Capacity of Source database
This tool uses a single SELECT statement to migrate the data, and then returns for any changed data after the initial bulk load is completed. On a busy system, this can be a lot of undo and redo data to migrate, and the source system needs to be watched closely to ensure the log files don’t grow out of control.
Capacity of Target database
In the best case scenario, this will be the limiter as it means all other systems are moving very fast. Amazon does recommend disabling backups for the RDS system while the migration is running to minimize logging.
The following walkthrough looks at the below capabilities of this tool in version 1.2:
• Bulk Data Migration to and from the client’s environment and Amazon RDS
• Near Real-Time Updates to data after the initial load is completed
• The ability to transform data or add auditing information on the fly
• Filtering capabilities at the table or schema level
You will need to have setup network access to your databases for the RDS Migration Tool.
1. After confirming access with your account manager, access the tool by opening the AWS console, selecting EC2, and choosing AMIs.
2. Select the correct AMI and build your new VM. Amazon recommends an M4.large or M4.xlarge.
3. After building the new VM, you will need to install the connectors for your database engine. In this example, we’ll be using Oracle Instant Client 22.214.171.124 and MySQL ODBC Connector 5.2.7.
- For the SQL Server client tools, you will need to stop the Migration services before installing.
4. Access the Migration Tool
- Within VM: https://localhost/AmazonRDSMigrationConsole/
- Public URL: https:[VM-DNS]/AmazonRDSMigrationConsole/
- Username/Password is the Administrator login to the VM
7. Back on the Tasks menu, click the Manage Databases button to add the source and target databases. As mentioned earlier, this walkthrough will be an Oracle to Aurora migration. Aurora targets are a MySQL database for the purposes of this tool.
8. After defining your connections, close the Manage Databases pop-up and select New Task. Here, you can define if the task will perform a bulk-load of your data and/or if it will attempt to apply changes made.
9. After closing the New Task window, simply drag & drop the source and target connectors into the task.
10. By selecting Task Settings, you can now define task level settings such as number of threads, truncate or append data, and define how a restart is handled when the task is paused. You can also override the global error handling and logging settings here.
- The best practice recommendation is to find the largest LOB value in your source database and set that as the max LOB size in the task. Setting this value allows the task to optimize LOB handling, and will give the best performance.
11. Select the Table Selection button to choose which tables will be migrated. The tool uses wildcard searches to allow any combination of tables to exclude or include. For example, you can:
- Include all tables in the database
- Include all tables in a schema or set of schemas
- Exclude individual tables and bring over all remaining tables
- Include individual tables and exclude all remaining tables
The tool has an Expand List button which will display all tables that will be migrated.
12. After defining which tables will be migrated, select an individual table and choose the Table Settings button. Here you can add transformations for the individual tables, add new columns or remove existing ones, and filter the data that is brought over.

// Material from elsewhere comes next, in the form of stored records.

(** A new object at the next address, its records' objects retained. *)
Lemma inv_new own s s' n :
  inv own s → wf_object (objects s) n → Forall (wf_record (objects s)) (records n) → refs n = 1 →
  next s' = next s + 1 →
  (∀ a, objects s' !! a =
    if decide (a = next s) then Some n
    else (λ o, with_refs o (refs o + refcount a (records n))) <$> objects s !! a) →
  inv (gain own (next s)) s' ∧ bytes s' (next s) = Some (object_bytes (objects s) n) ∧
  ∀ a o, objects s !! a = Some o → bytes s' a = bytes s a.
Proof.
  intros I Hn Hl H1 Hnext Hs'.
  assert (Hlive : ∀ a o, objects s !! a = Some o →
    objects s' !! a = Some (with_refs o (refs o + refcount a (records n)))).
  { intros a o Ho. rewrite Hs', Ho. pose proof (inv_dom _ _ I a o Ho).
    rewrite decide_False by lia. done. }
  assert (Hdead : objects s !! next s = None).
  { destruct (objects s !! next s) as [o|] eqn:E; [|done]. pose proof (inv_dom _ _ I _ _ E). lia. }
  assert (Hsame : ∀ a, same_leaf (objects s) (objects s') a).
  { intros a o Ho Hr. rewrite (Hlive a o Ho). by eexists. }
  assert (Hinc : ∀ a, incoming (objects s') a = refcount a (records n) + incoming (objects s) a).
  { intros a. rewrite <- (incoming_insert _ (next s) n) by done. apply incoming_ext. intros x.
    rewrite Hs'. case_decide as E; [by rewrite E, lookup_insert_eq|].
    rewrite lookup_insert_ne by done. by destruct (objects s !! x). }
  assert (Hobj : ∀ a o, objects s !! a = Some o → a ≠ dispatch_data_empty →
    wf_object (objects s') (with_refs o (refs o + refcount a (records n)))
    ∧ object_bytes (objects s') (with_refs o (refs o + refcount a (records n))) = object_bytes (objects s) o).
  { intros a o Ho Ha. eapply object_mono; [|by apply (inv_obj _ _ I a)|done..].
    apply Forall_forall. intros r _. apply Hsame. }
  destruct (object_mono (objects s) (objects s') n n) as [Hn' En]; [|done..|].
  { apply Forall_forall. intros r _. apply Hsame. }
  pose proof (inv_dom _ _ I _ _ (inv_empty _ _ I)) as H0.
  split_and!.
  - split.
    + rewrite (Hlive _ _ (inv_empty _ _ I)), (refcount_empty _ _ Hl). done.
    + intros a o. rewrite Hs'. case_decide as E; [lia|]. intros (o' & Ho' & ->)%fmap_Some.
      pose proof (inv_dom _ _ I a o' Ho'). lia.
    + intros a o. rewrite Hs'. case_decide as E; [by intros [= <-]|].
      intros (o' & Ho' & ->)%fmap_Some Ha. by apply Hobj.
    + intros a o. rewrite Hs', Hinc. unfold gain. case_decide as E.
      * intros [= <-] _. subst a. rewrite Z.eqb_refl, (inv_dead _ _ I _ Hdead), H1.
        rewrite (refcount_dead _ _ _ Hl Hdead), (incoming_dead _ _ _ I Hdead). done.
      * intros (o' & Ho' & ->)%fmap_Some Ha. destruct (inv_refs _ _ I a o' Ho' Ha).
        pose proof (refcount_nonneg a (records n)). rewrite (proj2 (Z.eqb_neq a _) E). cbn. lia.
    + intros a. unfold gain. pose proof (inv_own _ _ I a). destruct (_ =? _); cbn; lia.
    + intros a. rewrite Hs'. case_decide as E; [done|]. intros Ha%fmap_None.
      unfold gain. rewrite (inv_dead _ _ I a Ha), (proj2 (Z.eqb_neq a _) E). done.
  - unfold bytes. rewrite Hs', decide_True by done. cbn. by rewrite En.
  - intros a o Ho. unfold bytes. rewrite (Hlive a o Ho), Ho. cbn.
    destruct (decide (a = dispatch_data_empty)) as [->|Ha].
    + rewrite (inv_empty _ _ I) in Ho. by injection Ho as <-.
    + f_equal. by apply Hobj.
Qed.

(** [d] is a new reference to the bytes [x]; other objects are as they were. *)
Definition created (own : Z → Z) (s : store) (d : Z) (s' : store) (x : list Z) : Prop :=
  inv (gain own d) s' ∧ bytes s' d = Some x ∧ _events s' = _events s ∧
  ∀ a o, objects s !! a = Some o → bytes s' a = bytes s a.

(** Stores that differ in reference counts only. *)
Definition same_shape (m m' : gmap Z data_s) : Prop :=
  ∀ a, (λ o, with_refs o 0) <$> m' !! a = (λ o, with_refs o 0) <$> m !! a.

Lemma same_shape_lookup m m' a o' : same_shape m m' → m' !! a = Some o' →
  ∃ o, m !! a = Some o ∧ o' = with_refs o (refs o').
Proof.
  intros H Ha. specialize (H a). rewrite Ha in H. destruct (m !! a) as [o|]; [|done].
  exists o. split; [done|]. destruct o, o'. cbv in H. by simplify_eq.
Qed.

Lemma same_shape_sym m m' : same_shape m m' → same_shape m' m.
Proof. intros H a. by rewrite H. Qed.

Lemma same_shape_leaf m m' a : same_shape m m' → same_leaf m m' a.
Proof.
  intros H o Ho Hr.
  destruct (same_shape_lookup m' m a o (same_shape_sym _ _ H) Ho) as (o' & Ho' & E).
  exists o'. rewrite E in Hr |- *. done.
Qed.

Lemma same_shape_incoming m m' a : same_shape m m' → incoming m' a = incoming m a.
Proof.
  intros H. apply incoming_ext. intros x. specialize (H x).
  destruct (m !! x), (m' !! x); try done. unfold with_refs in H. cbn in *. congruence.
Qed.

Lemma inv_recount own own' s s' :
  inv own s → next s' = next s → same_shape (objects s) (objects s') →
  objects s' !! dispatch_data_empty = Some empty_object →
  (∀ a o o', objects s !! a = Some o → objects s' !! a = Some o' → a ≠ dispatch_data_empty →
     refs o' - refs o = own' a - own a ∧ 0 < refs o') →
  (∀ a, 0 ≤ own' a) → (∀ a, objects s !! a = None → own' a = 0) →
  inv own' s' ∧ ∀ a, bytes s' a = bytes s a.
Proof.
  intros I Hn Hsh H0 Hr Ho Hd.
  assert (Hobj : ∀ a o o', objects s !! a = Some o → objects s' !! a = Some o' →
    a ≠ dispatch_data_empty → wf_object (objects s') o' ∧
    object_bytes (objects s') o' = object_bytes (objects s) o).
  { intros a o o' E E' Ha. destruct (same_shape_lookup _ _ _ _ Hsh E') as (o1 & E1 & Eq).
    rewrite E in E1. injection E1 as <-.
    eapply object_mono; [|by apply (inv_obj _ _ I a)|by rewrite Eq..].
    apply Forall_forall. intros r _. by apply same_shape_leaf. }
  split; [split|].
  - done.
  - intros a o E. destruct (same_shape_lookup _ _ _ _ Hsh E) as (o1 & E1 & _).
    rewrite Hn. by apply (inv_dom _ _ I a o1).
  - intros a o E Ha. destruct (same_shape_lookup _ _ _ _ Hsh E) as (o1 & E1 & _).
    by apply (Hobj a o1 o).
  - intros a o E Ha. destruct (same_shape_lookup _ _ _ _ Hsh E) as (o1 & E1 & _).
    rewrite (same_shape_incoming _ _ a Hsh). destruct (inv_refs _ _ I a o1 E1 Ha).
    destruct (Hr a o1 o E1 E Ha). lia.
  - done.
  - intros a E. apply Hd. specialize (Hsh a). rewrite E in Hsh. by destruct (objects s !! a).
  - intros a. unfold bytes. destruct (objects s' !! a) as [o'|] eqn:E.
    + destruct (same_shape_lookup _ _ _ _ Hsh E) as (o & Eo & _). rewrite Eo. cbn. f_equal.
      destruct (decide (a = dispatch_data_empty)) as [->|Ha]; [|by apply (Hobj a)].
      rewrite (inv_empty _ _ I) in Eo. rewrite H0 in E. injection E as <-. by injection Eo as <-.
    + specialize (Hsh a). rewrite E in Hsh. by destruct (objects s !! a).
Qed.

Lemma put_same_shape s a o n :
  objects s !! a = Some o → same_shape (objects s) (objects (put s a (with_refs o n))).
Proof.
  intros Ho x. cbn. destruct (decide (x = a)) as [->|].
  - by rewrite lookup_insert_eq, Ho.
  - by rewrite lookup_insert_ne by done.
Qed.

Lemma inv_gain_empty own s : inv own s → inv (gain own dispatch_data_empty) s.
Proof.
  intros I. destruct I as [I1 I2 I3 I4 I5 I6]. split; [done..| | |].
  - intros a o Ho Ha. unfold gain. rewrite (proj2 (Z.eqb_neq a _) Ha). cbn. rewrite Z.add_0_r. by apply I4.
  - intros a. unfold gain. specialize (I5 a). destruct (_ =? _); cbn; lia.
  - intros a Ha. unfold gain. rewrite I6 by done. destruct (Z.eqb_spec a dispatch_data_empty); [congruence|done].
Qed.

13. Select the Global Transformations button. Like the table selection screen, you use wildcards to define which tables these transformations will be applied to.
- Rename the schema
- Rename the table
- Rename columns
- Add new columns
- Drop existing columns
- Change the column data types
14. Finally, save the task and choose Run. This will kick off the migration process and bring up the Monitoring window. From here, you can see the current task’s status, notifications, and errors, as well as get an idea of the remaining time.